====== Data shown ======
(* ===== verification/Snprintf.v ===== *)
(** * snprintf.c: formatted output for systems without it

    The formatter reads its format with a state machine and puts every
    character through one function, which stores it while there is room and
    counts it in any case.  Numbers have the sizes of a 64-bit system (LP64);
    [double] is IEEE binary64 in its standard axiom-free form, and [LDOUBLE] is
    [double], as without HAVE_LONG_DOUBLE.  Arguments are typed: taking one as
    something else is undefined. *)

From Stdlib Require Import SpecFloat.
From S2P Require Import Prelude CLib.

(** ** Arguments *)

Inductive va_arg :=
| VaInt (z : Z)                     (** [int], also for what is promoted to it *)
| VaLong (z : Z)                    (** [long] and [long long] *)
| VaStr (s : option cstr)           (** [char *]; [None] is NULL *)
| VaPtr (z : Z)
| VaDouble (f : spec_float)
| VaNum (loc : nat).                (** where [%n] stores *)

(** ** Flags *)

Definition DP_F_MINUS : Z := 1.
Definition DP_F_PLUS : Z := 2.
Definition DP_F_SPACE : Z := 4.
Definition DP_F_NUM : Z := 8.
Definition DP_F_ZERO : Z := 16.
Definition DP_F_UP : Z := 32.
Definition DP_F_UNSIGNED : Z := 64.

Inductive dp_cflags := DP_C_NONE | DP_C_SHORT | DP_C_LONG | DP_C_LDOUBLE | DP_C_LLONG.

Inductive dp_state :=
| DP_S_DEFAULT | DP_S_FLAGS | DP_S_MIN | DP_S_DOT | DP_S_MAX | DP_S_MOD | DP_S_CONV | DP_S_DONE.

#[export] Instance dp_state_eq_dec : EqDecision dp_state.
Proof. solve_decision. Defined.

(** ** Where the characters go *)

(** The caller's buffer, [currlen], and what [%n] stored, latest first. *)
Record sink := Sink { k_buf : cstr; k_len : nat; k_nums : list (nat * Z) }.

Definition dopr_outch (maxlen : nat) (c : ascii) : M sink unit := λ k,
  if (k_len k <? maxlen) then
    if (k_len k <? length (k_buf k)) then
      (Ok (), Sink (<[k_len k := c]> (k_buf k)) (S (k_len k)) (k_nums k))
    else (Undef, k)
  else (Ok (), Sink (k_buf k) (S (k_len k)) (k_nums k)).

(** [while (n > 0) { dopr_outch(c); --n; }] *)
Fixpoint out_pad (maxlen : nat) (c : ascii) (n : nat) : M sink unit :=
  match n with
  | 0 => ret ()
  | S n => do! dopr_outch maxlen c; out_pad maxlen c n
  end.

Fixpoint out_chars (maxlen : nat) (s : cstr) : M sink unit :=
  match s with
  | [] => ret ()
  | c :: s => do! dopr_outch maxlen c; out_chars maxlen s
  end.

(** An [int] that arithmetic gives: beyond its range it is undefined. *)
Definition int_val (z : Z) : outcome Z :=
  if (- 2 ^ 31 <=? z)%Z && (z <=? INT_MAX)%Z then Ok z else Undef.

(** ** Strings *)

(** The three loops of [fmtstr]; [cnt] runs through all of them. *)
Fixpoint fmtstr_pad (maxlen : nat) (n : nat) (cnt max : Z) : M sink Z :=
  match n with
  | 0 => ret cnt
  | S n => if (cnt <? max)%Z then do! dopr_outch maxlen " "; fmtstr_pad maxlen n (cnt + 1) max
           else ret cnt
  end.

Fixpoint fmtstr_copy (maxlen : nat) (value : cstr) (cnt max : Z) : M sink Z :=
  match value with
  | [] => ret cnt
  | c :: value => if (cnt <? max)%Z then do! dopr_outch maxlen c; fmtstr_copy maxlen value (cnt + 1) max
                  else ret cnt
  end.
======
## Goal of the exercise
A single integer is the expected output: the number of lines in the data that include the word "cstr".

## Exercise solution
4